Along with Citizens Advice in their recent report on the subject, we believe that [the WCA] assessment process and is leading to many thousands of sick, disabled and vulnerable people losing vital support.

The issues and policies involved in the Welfare Reform Bill and Professor Harrington’s review of the WCA are a matter of survival for people living with illness and disability in this country. Yet it appears that the voices and experiences of those most deeply impacted by government policies are not being heard with sufficient clarity and force by those in both Houses considering the present reforms.

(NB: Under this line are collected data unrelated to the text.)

(** [k] throttled attempts, then an attempt refused with another client
    error: the loop stops there, whatever attempts are left. *)
Lemma send_loop_refused event r code k :
  code <> "ProvisionedThroughputExceededException" ->
  forall first more w,
    wire_of (heap w) event = Some r ->
    (forall history data key,
       client_put_record history (stream_name self) data key
       = if Nat.ltb (length (puts_on (stream_name self) history))
                    (length (puts_on (stream_name self) (trace w)) + k)
         then throttled
         else PutFail (ClientError code)) ->
    exists w' t,
      send_loop event (seq first (k + S more)) w = (Ok None, w')
      /\ heap w' = heap w
      /\ trace w' = trace w ++ t
      /\ calls t
         = throttled_attempts self r (seq first k)
           ++ [EPutRecord (stream_name self) (fst r) (snd r)
                 (PutFail (ClientError code))].
Proof.
  intros Hcode. apply String.eqb_neq in Hcode.
  induction k as [|k IH]; intros first more w Hr Hans.
  - cbn [Nat.add seq Producer.send_loop].
    pose proof (send_attempt_eval event first w r Hr) as Ha. cbv zeta in Ha.
    rewrite Hans, Nat.add_0_r, Nat.ltb_irrefl, Hcode in Ha.
    rewrite (bind_Ok _ _ _ _ _ Ha).
    eexists _, [_; _]. split; [reflexivity|]. split; [reflexivity|]. split.
    + simpl. rewrite <- app_assoc. reflexivity.
    + reflexivity.
  - cbn [Nat.add seq Producer.send_loop].
    pose proof (send_attempt_eval event first w r Hr) as Ha. cbv zeta in Ha.
    rewrite Hans in Ha.
    replace (Nat.ltb _ _) with true in Ha by (symmetry; apply Nat.ltb_lt; lia).
    unfold throttled in Ha. simpl in Ha.
    rewrite (bind_Ok _ _ _ _ _ Ha).
    match type of Ha with _ = (_, ?w2) => set (w1 := w2) in * end.
    assert (Hputs : length (puts_on (stream_name self) (trace w1))
                    = S (length (puts_on (stream_name self) (trace w)))).
    { unfold w1. simpl. rewrite !puts_on_app. simpl.
      rewrite String.eqb_refl. simpl. rewrite !length_app. simpl. lia. }
    destruct (IH (S first) more w1 Hr) as (w' & t & Hl & Hh & Ht & Hc).
    { intros history data key. rewrite Hans, Hputs.
      replace (S (length (puts_on (stream_name self) (trace w))) + k)
        with (length (puts_on (stream_name self) (trace w)) + S k) by lia.
      reflexivity. }
    exists w', ([EPutRecord (stream_name self) (fst r) (snd r) throttled;
                 ELog "warning" "kinesis_publish_retry";
                 ESleep (base_delay self * inject_Z (2 ^ Z.of_nat first))] ++ t).
    split; [exact Hl|]. split; [exact Hh|]. split.
    + rewrite Ht. unfold w1. simpl. rewrite <- !app_assoc. reflexivity.
    + rewrite calls_app, Hc. reflexivity.
Qed.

To that end we are pleased to present [this] dossier, which has been prepared and submitted to us confidentially by disabled and sick people themselves. It highlights the extremely damaging impact of the WCA in practical terms – in contrast to the many positive public utterances and aspirations expressed by senior politicians and civil servants in relation to the Harrington review.

We hope that you will take time to read the enclosed comments from those involved with the WCA (as users and advisers) at the sharp end. As you will note, they present a very different view of matters to the government’s principal advisors.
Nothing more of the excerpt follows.